Types of heat transfer
In heat transfer, three forms of transfer can be identified: by conduction, by convection and by radiation .
- Conduction : heat is transmitted only if the particles of both bodies come into direct contact.
- Convection : it is similar to the previous one, only that the body (gas or liquid) transfers its heat through movement. The longer it moves, the more heat it loses, all this according to Newton’s Law of Cooling .
- Radiation : it occurs in a vacuum, without the need for bodies to come into contact.

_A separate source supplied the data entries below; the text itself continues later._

Lemma registered_listener_is_called_witness :
  let w := MessageSubsystemSpec.RunOperations
             [MessageSubsystemSpec.OpRegister
                (MessageSubsystemSpec.PlainListener ["A"] 7 50);
              MessageSubsystemSpec.OpRegister
                (MessageSubsystemSpec.PlainListener ["A"] 7 10);
              MessageSubsystemSpec.OpUnregister 7 1]
             (MessageSubsystem.NewSubsystem 1) in
  let r := MessageSubsystemSpec.PlainListener ["A"] 7 0 in
  exists w' inv,
    MessageSubsystem.BroadcastMessageInternal 1 ["A"] 7 WeakNull
      (MessageSubsystemSpec.Register r w) = Returned (w', ResetResult, inv)
    /\ MessageSubsystem.ID (MessageSubsystemSpec.HandleOf r w) ∈ inv.
Proof.
  refine (proj2 (DeliveryFacts.registered_listener_is_called 1
                   [MessageSubsystemSpec.OpRegister
                      (MessageSubsystemSpec.PlainListener ["A"] 7 50);
                    MessageSubsystemSpec.OpRegister
                      (MessageSubsystemSpec.PlainListener ["A"] 7 10);
                    MessageSubsystemSpec.OpUnregister 7%nat 1]
                   (MessageSubsystemSpec.PlainListener ["A"] 7 0) _ _)
            0%nat ["A"] WeakNull _ _ _).
  - vm_compute. reflexivity.
  - discriminate.
  - match goal with
    | |- Forall _ ?l => let l' := eval vm_compute in l in change l with l'
    end.
    repeat constructor.
  - reflexivity.
  - left. reflexivity.
Defined.

Lemma emptied_type_reuses_handle_ids_witness :
  let w := MessageSubsystem.NewSubsystem 1 in
  let r1 := MessageSubsystemSpec.PlainListener ["A"] 7 50 in
  let r2 := MessageSubsystemSpec.PlainListener ["B"] 7 10 in
  MessageSubsystem.IsValid (MessageSubsystemSpec.HandleOf r1 w) = true
  /\ MessageSubsystem.UnregisterListener (MessageSubsystemSpec.HandleOf r1 w)
       (MessageSubsystemSpec.Register r1 w) = Returned w
  /\ MessageSubsystemSpec.HandleOf r2 w = MessageSubsystemSpec.HandleOf r1 w
  /\ MessageSubsystem.UnregisterListener (MessageSubsystemSpec.HandleOf r1 w)
       (MessageSubsystemSpec.Register r2 w) = Returned w.
Proof.
  apply (HandleReuseFacts.emptied_type_reuses_handle_ids
           (MessageSubsystem.NewSubsystem 1)
           (MessageSubsystemSpec.PlainListener ["A"] 7 50)
           (MessageSubsystemSpec.PlainListener ["B"] 7 10)).
  - reflexivity.
  - apply lookup_empty.
Defined.
Lemma get_relays_failed_polls :
  get sample_config sample_converter service_transfer_fails "A1" true
      (world_of waiting_T1)
  = (Ok (jsonify [] 500),
     mkWorld {[ "A1" := waiting_T1 ]} {[ "A1" := waiting_T1 ]} []
             [mkOutbound transfer_url_T1 (mkParams "user" "key") false] [])
  /\ get sample_config sample_converter service_ingest_fails "A1" true
         (world_of waiting_T1)
     = (Ok (jsonify [] 500),
        mkWorld (<[ "A1" := processing_aip_P ]> {[ "A1" := waiting_T1 ]})
                (<[ "A1" := processing_aip_P ]> {[ "A1" := waiting_T1 ]})
                [mkDispatch PROCESSING_AIP "S1" "A1" "P"]
                [mkOutbound transfer_url_T1 (mkParams "user" "key") false;
                 mkOutbound ingest_url_P (mkParams "user" "key") false] []).
Proof.
  split.
  - apply (proj1 (get_relays_failed_poll sample_config sample_converter
                    service_transfer_fails (world_of waiting_T1) "A1"
                    waiting_T1 (error_answer 500) eq_refl
                    (or_introl eq_refl) ltac:(discriminate) eq_refl)).
    reflexivity.
  - apply (proj2 (get_relays_failed_poll sample_config sample_converter
                    service_ingest_fails (world_of waiting_T1) "A1"
                    waiting_T1 transfer_complete_P eq_refl
                    (or_introl eq_refl) ltac:(discriminate) eq_refl)
             "COMPLETE" "P" (error_answer 500));
      vm_compute; reflexivity.
Defined.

Just as it happens with the rays of the sun and the Earth.
The units that represent the carry-over going out are Kilocalories (Kcal) and British Thermal Unit (BTU)
Examples of heat transfer
- Melted ice on a hot surface.
- Forks or teaspoons that become hot when they come into contact with very hot food.
- The stove that heats the pots.
- The hot broth served, to which other ingredients are added and when in contact with the liquid, begin to heat up.
- The contact between two copper ends of a live wire.
- The heat generated by the motors, which heats the parts that are connected to it.
- The passage of electricity from an electrical appliance to the human body.
- The transfer of energy in any equipment that needs current to function.
- Hot air from hot air balloons.
- A hair dryer.
- Light the fire by rubbing.
- The effects of water vapor.
- The sun’s rays that heat the ground.
- A campfire, which raises the temperature of the immediate space a bit.
- The process inside a microwave.
- Roast a chicken in the oven.
- The light emitted by any light bulb.
- The heat of a radiator.
- Laser beam equipment.
- Gamma rays that are emitted from a nucleus.